Volcanic crater lake in Wallis

Lake Lalolalo (Lac Lalolalo) is a volcanic crater lake surrounded by jungle, in the southwest of the island of Wallis (Uvea) in the Pacific Ocean. The largest lake on the island, it lies off Route 1 between the coastal village of Mala'etoli and Ahoa. A small lake, Lake Lano, lies just to the northwest.

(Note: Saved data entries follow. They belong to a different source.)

(** * Reactive property model of Linux Show Player

    A shallow embedding of [lisp/core/has_properties.py]:
    the metaclass [HasPropertiesMeta] (the per-class registry of property
    names and its propagation through the class hierarchy), the base class
    [HasProperties] (export, import and change notification) and its variant
    [HasInstanceProperties] (instance-local properties).

    Python objects are mutable and shared, so instances live on a heap
    addressed by identity; signals are identified by the order in which they
    are constructed and every emission is recorded in a log, together with
    the instances as they are when it is delivered. *)

From stdpp Require Import base option list gmap sets strings numbers.

Set Warnings "-register-all".

Open Scope string_scope.
Open Scope list_scope.
Open Scope nat_scope.

(** ** Values *)

Abbreviation addr := positive.
Abbreviation sigid := positive.

(** Python values that a property may hold.  A dict keeps its insertion
    order, so it is an association list; a [VObj] is a reference to a
    [HasProperties] instance and a [VIProp] a reference to an
    [InstanceProperty] wrapper. *)
Inductive value :=
| VNone
| VInt (z : Z)
| VStr (s : string)
| VDict (d : list (string * value))
| VObj (a : addr)
| VIProp (w : addr).

Abbreviation dict := (list (string * value)).

Fixpoint dict_get (k : string) (d : dict) : option value :=
  match d with
  | [] => None
  | (k', v) :: rest => if String.eqb k k' then Some v else dict_get k rest
  end.

(** Python's [==] on values: scalars by value, dicts key by key whatever
    the insertion order, objects by identity. *)
Fixpoint py_eq (v w : value) : bool :=
  match v, w with
  | VNone, VNone => true
  | VInt a, VInt b => Z.eqb a b
  | VStr a, VStr b => String.eqb a b
  | VObj a, VObj b => Pos.eqb a b
  | VIProp a, VIProp b => Pos.eqb a b
  | VDict d, VDict e =>
      Nat.eqb (length d) (length e)
      && forallb (fun kv => match dict_get (fst kv) e with
                            | Some y => py_eq (snd kv) y
                            | None => false
                            end) d
  | _, _ => false
  end.

Definition py_ne (v w : value) : bool := negb (py_eq v w).

Definition is_object (v : value) : bool :=
  match v with VObj _ => true | _ => false end.

(** What the attribute lookup on a class finds under a name: a [Property]
    descriptor (with its declared default) or any other class attribute. *)
Inductive cattr :=
| CProperty (default : value)
| CPlain (v : value).

Definition is_property (c : cattr) : bool :=
  match c with CProperty _ => true | CPlain _ => false end.

(** ** The metaclass: registry of property names *)

Module Meta.

Abbreviation cid := nat.

(** A base class is "proper" when it was itself built by the metaclass;
    any other base ([object], a mixin) contributes nothing. *)
Inductive base :=
| Proper (c : cid)
| Foreign.

#[global] Instance base_eq_dec : EqDecision base.
Proof. solve_decision. Defined.

Record cls := Cls {
  bases : list base;
  namespace : gmap string cattr;
  _properties_ : gset string
}.

(** The classes alive in the interpreter, in creation order; a class is
    named by its position. *)
Abbreviation table := (list cls).

Definition with_properties (f : gset string → gset string) (c : cls) : cls :=
  Cls (bases c) (namespace c) (f (_properties_ c)).

Definition with_namespace (f : gmap string cattr → gmap string cattr) (c : cls) : cls :=
  Cls (bases c) (f (namespace c)) (_properties_ c).

Definition registry (t : table) (c : cid) : gset string :=
  from_option _properties_ ∅ (t !! c).

(** Names bound to a [Property] in a class body. *)
Definition declared (ns : gmap string cattr) : gset string :=
  dom (filter (λ kv, is_property kv.2 = true) ns).

Definition base_registry (t : table) (b : base) : option (gset string) :=
  match b with
  | Proper c => _properties_ <$> t !! c
  | Foreign => Some ∅
  end.

(** [HasPropertiesMeta.__new__]: the registry of the new class is the set of
    names declared in its body, updated with the registry of every proper
    base.  [None] when a base does not exist. *)
Definition __new__ (bs : list base) (ns : gmap string cattr) (t : table)
  : option (cid * table) :=
  inherited ← mapM (base_registry t) bs;
  Some (length t, t ++ [Cls bs ns (foldl (∪) (declared ns) inherited)]).

(** [s] names [c] among its bases. *)
Definition direct_sub (t : table) (s c : cid) : Prop :=
  Proper c ∈ from_option bases [] (t !! s).

#[global] Instance direct_sub_dec t s c : Decision (direct_sub t s c).
Proof. unfold direct_sub. apply _. Defined.

(** [cls.__subclasses__()]: the live direct subclasses. *)
Definition __subclasses__ (t : table) (c : cid) : list cid :=
  filter (λ s, direct_sub t s c) (seq 0 (length t)).

(** [_add_property] and [_del_property] walk the hierarchy downwards; the
    fuel bounds the depth of the recursion. *)
Fixpoint _add_property (fuel : nat) (c : cid) (name : string) (t : table)
  : option table :=
  match fuel with
  | O => None
  | S k =>
      let t1 := alter (with_properties (λ r, r ∪ {[name]})) c t in
      foldl (λ acc s, acc ≫= _add_property k s name) (Some t1)
            (__subclasses__ t1 c)
  end.

Fixpoint _del_property (fuel : nat) (c : cid) (name : string) (t : table)
  : option table :=
  match fuel with
  | O => None
  | S k =>
      let t1 := alter (with_properties (λ r, r ∖ {[name]})) c t in
      foldl (λ acc s, acc ≫= _del_property k s name) (Some t1)
            (__subclasses__ t1 c)
  end.

(** Outcome of an operation on a class: the new table or an
    [AttributeError]. *)
Inductive outcome :=
| Done (t : table)
| AttributeError
| Exhausted.

(** [HasPropertiesMeta.__setattr__]: bind the attribute in the class, then
    register the name when the value is a [Property]. *)
Definition __setattr__ (fuel : nat) (c : cid) (name : string) (v : cattr)
    (t : table) : outcome :=
  let t1 := alter (with_namespace (insert name v)) c t in
  if is_property v then
    match _add_property fuel c name t1 with
    | Some t2 => Done t2
    | None => Exhausted
    end
  else Done t1.

(** [HasPropertiesMeta.__delattr__]: [type.__delattr__] fails when the class
    itself does not bind the name; otherwise the name is unregistered when
    the registry of the class holds it. *)
Definition __delattr__ (fuel : nat) (c : cid) (name : string) (t : table)
  : outcome :=
  match t !! c with
  | None => AttributeError
  | Some k =>
      match namespace k !! name with
      | None => AttributeError
      | Some _ =>
          let t1 := alter (with_namespace (delete name)) c t in
          if decide (name ∈ registry t1 c) then
            match _del_property fuel c name t1 with
            | Some t2 => Done t2
            | None => Exhausted
            end
          else Done t1
      end
  end.

(** [s] is a direct or transitive subclass of [c]. *)
Definition subclass (t : table) : cid → cid → Prop := tc (direct_sub t).

(** The registry superset invariant. *)
Definition superset_invariant (t : table) : Prop :=
  ∀ s c, subclass t s c → registry t c ⊆ registry t s.

(** Classes are created after their bases. *)
Definition well_founded_table (t : table) : Prop :=
  ∀ s c, direct_sub t s c → c < s.

(** Two tables with the same classes and the same bases. *)
Definition same_shape (t t' : table) : Prop :=
  length t' = length t ∧
  ∀ i, bases <$> t' !! i = bases <$> t !! i.

(** [added name roots t t']: [t'] is [t] with [name] registered in every
    class at or below one of the [roots], and nothing else changed. *)
Definition added (name : string) (roots : cid → Prop) (t t' : table) : Prop :=
  same_shape t t' ∧
  ∀ d x, x ∈ registry t' d ↔
         x ∈ registry t d ∨ (x = name ∧ ∃ r, roots r ∧ rtc (direct_sub t) d r).

(** A small hierarchy: [HasProperties] itself, a class [T] declaring the
    property [p], and a subclass [S] of [T] that declares [p] again with
    another default. *)
Definition hierarchy : option table :=
  '(_, t0) ← __new__ [] ∅ [];
  '(_, t1) ← __new__ [Proper 0] {[ "p" := CProperty (VInt 0) ]} t0;
  '(_, t2) ← __new__ [Proper 1] {[ "p" := CProperty (VInt 1) ]} t1;
  Some t2.

End Meta.

(** ** Instances: heap, signals and errors *)

(** The class of an instance as the instance sees it: the registry
    [_properties_], what [getattr(cls, name)] finds, and whether the class
    derives from [HasInstanceProperties]. *)
Record klass := Klass {
  k_properties : gset string;
  k_attrs : gmap string cattr;
  k_instance_properties : bool
}.

Record obj := Obj {
  o_class : klass;
  o_attrs : gmap string value;
  o_i_properties : gset string;
  o_changed_signals : gmap string sigid;
  o_property_changed : sigid
}.

(** Modelled from the spec: [InstanceProperty] (lisp/core/properties.py is
    not part of the sources).  A wrapper holds the current value and the
    default; [__pget__] reads the value and [__pset__] replaces it. *)
Record iprop := IProp {
  ip_value : value;
  ip_default : value
}.

(** Modelled from the spec: [Signal] (lisp/core/signal.py is not part of the
    sources).  [emit] delivers its arguments to the subscribers, which are
    external to this model: an emission is recorded in the log. *)
Inductive event :=
| Emit (s : sigid) (args : list value).

(** Modelled from the spec: a subscriber is invoked synchronously, in the
    emitting context.  What it can read then is the instances and the
    wrappers as they are at the moment of the emission. *)
Abbreviation snapshot := (gmap addr obj * gmap addr iprop)%type.

(** The state: the instances, the wrappers, the emissions made so far and,
    for each of them in the same order, what the subscribers could read
    when it was delivered. *)
Record state := State {
  heap : gmap addr obj;
  wrappers : gmap addr iprop;
  log : list event;
  next_signal : sigid;
  seen : list snapshot
}.

Inductive exn :=
| AttributeError
| ValueError
| RecursionError
| BadReference.

(** Result of a read. *)
Inductive res (A : Type) :=
| Val (a : A)
| Err (e : exn).
Arguments Val {A} a.
Arguments Err {A} e.

(** Result of a write: Python does not undo the effects that precede an
    exception, so both outcomes carry the state reached. *)
Inductive outcome (A : Type) :=
| Ok (a : A) (st : state)
| Raise (e : exn) (st : state).
Arguments Ok {A} a st.
Arguments Raise {A} e st.

Definition res_bind {A B} (m : res A) (k : A → res B) : res B :=
  match m with Val a => k a | Err e => Err e end.

Definition and_then {A B} (m : outcome A) (k : A → state → outcome B)
  : outcome B :=
  match m with Ok a st => k a st | Raise e st => Raise e st end.

Definition final {A} (m : outcome A) : state :=
  match m with Ok _ st => st | Raise _ st => st end.

Notation "x ←r m ; k" := (res_bind m (λ x, k))
  (at level 20, m at level 100, k at level 200, only parsing, right associativity).

Definition with_attrs (f : gmap string value → gmap string value) (o : obj) : obj :=
  Obj (o_class o) (f (o_attrs o)) (o_i_properties o) (o_changed_signals o)
      (o_property_changed o).

Definition with_i_properties (f : gset string → gset string) (o : obj) : obj :=
  Obj (o_class o) (o_attrs o) (f (o_i_properties o)) (o_changed_signals o)
      (o_property_changed o).

Definition with_changed_signals (f : gmap string sigid → gmap string sigid)
    (o : obj) : obj :=
  Obj (o_class o) (o_attrs o) (o_i_properties o) (f (o_changed_signals o))
      (o_property_changed o).

Definition set_heap (h : gmap addr obj) (st : state) : state :=
  State h (wrappers st) (log st) (next_signal st) (seen st).

Definition set_wrappers (w : gmap addr iprop) (st : state) : state :=
  State (heap st) w (log st) (next_signal st) (seen st).

Definition emit (s : sigid) (args : list value) (st : state) : state :=
  State (heap st) (wrappers st) (log st ++ [Emit s args]) (next_signal st)
        (seen st ++ [(heap st, wrappers st)]).

(** [Signal()]: a new signal, distinct from all earlier ones. *)
Definition Signal (st : state) : sigid * state :=
  (next_signal st,
   State (heap st) (wrappers st) (log st) (Pos.succ (next_signal st))
         (seen st)).

Definition get_obj (st : state) (a : addr) : res obj :=
  match heap st !! a with
  | Some o => Val o
  | None => Err BadReference
  end.

(** ** Attribute access *)

(** [object.__getattribute__].  Modelled from the spec: the [Property]
    descriptor reads the value stored on the instance for that name and
    falls back to its default for a value never set.  A name bound to another
    class attribute, or to none, is looked up on the instance first. *)
Definition object_getattribute (o : obj) (name : string) : res value :=
  match k_attrs (o_class o) !! name with
  | Some (CProperty d) => Val (default d (o_attrs o !! name))
  | Some (CPlain v) => Val (default v (o_attrs o !! name))
  | None =>
      match o_attrs o !! name with
      | Some v => Val v
      | None => Err AttributeError
      end
  end.
Lemma keeps_bind {A B} (c : M MainState A) (k : A → M MainState B) :
  keeps P c → (∀ a, keeps P (k a)) → keeps P (bind c k).
Proof.
  intros Hc Hk s Hs. unfold bind. specialize (Hc s Hs).
  destruct (c s) as [a s'|e s']; [by apply Hk | done].
Qed.

Lemma stops_bind_l {A B} (c : M MainState A) (k : A → M MainState B) :
  stops P c → stops P (bind c k).
Proof.
  intros Hc s Hs. unfold bind. destruct (Hc s Hs) as [Hr Hp].
  by destruct (c s) as [a s'|e s'].
Qed.

Lemma stops_bind_r {A B} (c : M MainState A) (k : A → M MainState B) :
  keeps P c → (∀ a, stops P (k a)) → stops P (bind c k).
Proof.
  intros Hc Hk s Hs. unfold bind. specialize (Hc s Hs).
  destruct (c s) as [a s'|e s']; [by apply Hk|].
  (* the prefix itself raised *)
  split; [done | done].
Qed.

Lemma keeps_ret {A} (a : A) : keeps P (ret a).
Proof. by intros s Hs. Qed.

Lemma keeps_raise {A} (e : Exn) : keeps P (@raise MainState A e).
Proof. by intros s Hs. Qed.

Lemma keeps_get : keeps P get.
Proof. by intros s Hs. Qed.

Lemma keeps_modify (f : MainState → MainState) :
  (∀ s, P s → P (f s)) → keeps P (modify f).
Proof. intros Hf s Hs. by apply Hf. Qed.

Lemma stops_raise {A} (e : Exn) : stops P (@raise MainState A e).
Proof. by intros s Hs. Qed.

End Invariant.

Section Unknown.
Context (cls : MainClass) (name : option string).

Lemma keeps_print (line : string) : keeps (pending name) (print line).
Proof. apply keeps_modify. by intros s Hs. Qed.

Lemma keeps_set_log_level (l : option Z) :
  keeps (pending name) (modify (set_log_level l)).
Proof. apply keeps_modify. by intros s Hs. Qed.

Lemma stops_exit_after_print (line : string) (code : Z) :
  stops (pending name) (bind (print line) (λ _, @sys_exit unit code)).
Proof.
  apply stops_bind_r; [apply keeps_print|]. intros _. apply stops_raise.
Qed.

Lemma keeps_exit_after_print (line : string) (code : Z) :
  keeps (pending name) (bind (print line) (λ _, @sys_exit unit code)).
Proof. intros s Hs. by apply stops_exit_after_print. Qed.

Lemma VerifyStoppingConditionSanity_exits (s : MainState) :
  unknown_stopping_condition cls (flags s) →
  ∃ s', VerifyStoppingConditionSanity cls s = Raised (SystemExit 1) s'
        ∧ run_mode s' = run_mode s ∧ flags s' = flags s ∧ fs s' = fs s.
Proof.
  intros (Ht & Hn & Hu).
  unfold VerifyStoppingConditionSanity, bind, get.
  destruct (String.eqb (run_mode_flag (flags s)) "gui").
  - rewrite Ht. by eexists.
  - rewrite Ht, Hn, Hu. by eexists.
Qed.

Lemma stops_VerifyStoppingConditionSanity :
  (∀ f, stopping_condition f = name → unknown_stopping_condition cls f) →
  stops (pending name) (VerifyStoppingConditionSanity cls).
Proof.
  intros Hu s [Hrm Hsc].
  destruct (VerifyStoppingConditionSanity_exits s (Hu _ Hsc))
    as (s' & -> & Hrm' & Hf' & _).
  split; [done|]. split; cbn; congruence.
Qed.

Lemma stops_ProcessFlags (env : Env) :
  custom_flags_keep cls →
  (∀ f, stopping_condition f = name → unknown_stopping_condition cls f) →
  stops (pending name) (ProcessFlags cls env).
Proof.
  intros Hhook Hu. unfold ProcessFlags.
  apply stops_bind_r; [apply keeps_get|]. intros s0.
  apply stops_bind_r.
  { destruct (truthy (debug_config (flags s0))); [|apply keeps_ret].
    destruct (fileConfig_ok env _); [apply keeps_ret | apply keeps_raise]. }
  intros _. apply stops_bind_r.
  { destruct (truthy (debug (flags s0))); [|apply keeps_ret].
    destruct (numeric_level env _).
    - apply keeps_set_log_level.
    - apply keeps_exit_after_print. }
  intros _. apply stops_bind_r.
  { intros s [Hrm Hsc]. destruct (Hhook s) as [H1 H2].
    split; congruence. }
  intros _. apply stops_bind_r; [apply keeps_get|]. intros s1.
  apply stops_bind_r.
  { destruct (truthy (input_spec_file (flags s1))); [|apply keeps_ret].
    apply keeps_bind.
    - destruct (negb (path_exists _ s1));
        [apply keeps_exit_after_print | apply keeps_ret].
    - intros _. destruct (negb (path_isfile _ s1));
        [apply keeps_exit_after_print | apply keeps_ret]. }
  intros _. apply stops_bind_l. by apply stops_VerifyStoppingConditionSanity.
Qed.

End Unknown.
End main_facts.

Module startup.
Import controller main main_facts samples.
Definition sample_tree : Recursion.DIR :=
  Recursion.stream
    [Recursion.mkDirent (str ".") Recursion.DT_DIR Recursion.NULL;
     Recursion.mkDirent (str "..") Recursion.DT_DIR Recursion.NULL;
     Recursion.mkDirent (str ".cvmfscatalog") Recursion.DT_REG Recursion.NULL;
     Recursion.mkDirent (str "bin") Recursion.DT_DIR
       (Recursion.stream
          [Recursion.mkDirent (str "tool") Recursion.DT_REG Recursion.NULL]
          true)]
    true.

(* ================================================================== *)
(** * Properties of dirent.h *)
(* ================================================================== *)

Section DirentFacts.
Import Dirent.

Lemma uint64_small z : 0 <= z < 2 ^ 64 -> uint64 z = z.
Proof. intros Hz. unfold uint64. apply Z.mod_small. exact Hz. Qed.

Lemma uint32_small z : 0 <= z < 2 ^ 32 -> uint32 z = z.
Proof. intros Hz. unfold uint32. apply Z.mod_small. exact Hz. Qed.

(** For 32-bit arguments the packed field is [g * 2^32 + n]: the two
    halves do not overlap. *)
Lemma pack_hardlinks_add g n :
  0 <= g < 2 ^ 32 -> 0 <= n < 2 ^ 32 ->
  pack_hardlinks g n = g * 2 ^ 32 + n.
Proof.
  intros Hg Hn. unfold pack_hardlinks.
  rewrite (uint32_small g), (uint32_small n) by lia.
  rewrite Z.shiftl_mul_pow2 by lia.
  rewrite uint64_small by lia.
  rewrite <- Z.lxor_lor, <- Z.add_nocarry_lxor; trivial.
  all: apply Z.bits_inj'; intros i Hi; rewrite Z.land_spec, Z.bits_0.
  all: destruct (Z.lt_ge_cases i 32) as [Hlt | Hge].
  all: try (rewrite Z.mul_pow2_bits_low by lia; reflexivity).
  all: rewrite (Z.bits_above_log2 n i), andb_false_r; trivial.
  all: try lia.
  all: destruct (Z.eq_dec n 0) as [-> | Hn0]; [simpl; lia |].
  all: apply Z.log2_lt_pow2; try lia.
  all: apply Z.lt_le_trans with (2 ^ 32); try lia.
  all: apply Z.pow_le_mono_r; lia.
Qed.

==Background and history==
The lake, almost a perfect circle and the largest of several on the island, is important to local mythology of Wallis and Futuna and to historical disputes over territory. The lake was also mentioned in Father Joseph Henquel's history. There is a rumor that the US military dumped equipment in the lake at the end of World War II. Scuba dives into the lake have found various calibers of dumped World War II-era ammunition.

==Description==
Lonely Planet says of it, "Lake Lalolalo is the most spectacular of the Wallis crater lakes. The eerie lake is an almost perfect circle with sheer rocky cliffs falling 30m (98ft) down to the inky, 80m (262ft) deep waters." The lake is also described as "circular, with vertical red walls 30 metres high, which make the pea-green water almost inaccessible" Others claim its maximum depth is a little less at 76 metres. The surrounding jungle is inhabited by tropical birds and flying foxes which regularly fly low over the lake. Lake Lalolalo is home to a population of eels, which many conservationists have been concerned with due to the lake's inaccessibility.